The polydisperse cell model: Non-linear screening and charge renormalization in colloidal mixtures

TL;DR

This paper introduces a generalized cell model for calculating charge renormalization and osmotic properties in colloidal mixtures, extending previous models to account for non-linear screening effects in multi-component systems.

Contribution

It develops a polydisperse cell model that self-consistently determines cell sizes for mixtures, incorporating non-linear Poisson-Boltzmann equations, advancing the understanding of charged colloidal mixtures.

Findings

Model accurately predicts charge renormalization in mixtures.

Enables calculation of thermodynamic properties with non-linear screening.
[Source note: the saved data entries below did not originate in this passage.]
Lemma pop_byte_queue pi ch q :
  pipe_ok pi -> pqueue pi = ch :: q ->
  pipe_ok (pop_byte pi) /\ pqueue (pop_byte pi) = q /\ ch = pdata pi (nread pi mod PIPESIZE).
Proof.
  intros (H1 & H2 & H3) Hq. pose proof (length_pqueue pi) as Hl. rewrite Hq in Hl. simpl in Hl.
  assert (Hlen : pipe_len (pop_byte pi) = pipe_len pi - 1).
  { unfold pipe_len, pop_byte, PIPESIZE, u32 in *. simpl. Z.to_euclidean_division_equations; lia. }
  unfold pqueue in Hq. rewrite seqZ_cons, fmap_cons in Hq by lia. injection Hq as Hc Hq. split_and!.
  - split_and!; simpl; try apply u32_range; try lia.
  - rewrite <- Hq. unfold pqueue. rewrite Hlen.
    replace (Z.pred (pipe_len pi)) with (pipe_len pi - 1) by lia.
    change (Z.succ 0) with (1 + 0). rewrite <- (fmap_add_seqZ 1 0), <- list_fmap_compose. apply list_fmap_ext. intros j k Hk.
    apply lookup_seqZ in Hk as [-> Hk]. simpl. f_equal. unfold PIPESIZE, u32. Z.to_euclidean_division_equations; lia.
  - rewrite <- Hc. by rewrite Z.add_0_r.
Qed.

(** ** Readers and writers

    The states of one pipe [a] with the bytes written to and read from
    it since it was created. *)

Section fifo.
Context {F : Type} `{!PipeStore F}.
Variables (kend ch_at a : Z).
Implicit Types s : kernel F.

Record pconfig := PConfig { pk : kernel F; written : list Z; delivered : list Z }.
Generalizes single-component models to polydisperse systems.

Abstract

We propose a model for the calculation of renormalized charges and osmotic properties of mixtures of highly charged colloidal particles. The model is a generalization of the cell model and the notion of charge renormalization as introduced by Alexander and his collaborators (J. Chem. Phys. 80, 5776 (1984)). The total solution is partitioned into as many different cells as components in the mixture. The radii of these cells are determined self-consistently for a given set of parameters from the solution of the non-linear Poisson-Boltzmann equation with appropriate boundary conditions. This generalizes Alexanders's model where the (unique) Wigner-Seitz cell radius is fixed solely by the colloids packing fraction. We illustrate the technique by considering a binary mixture of colloids with the same sign of charge. The present model can be used to calculate thermodynamic properties of highly charged colloidal mixtures at the level of linear theories, while taking the effect of non-linear screening into account.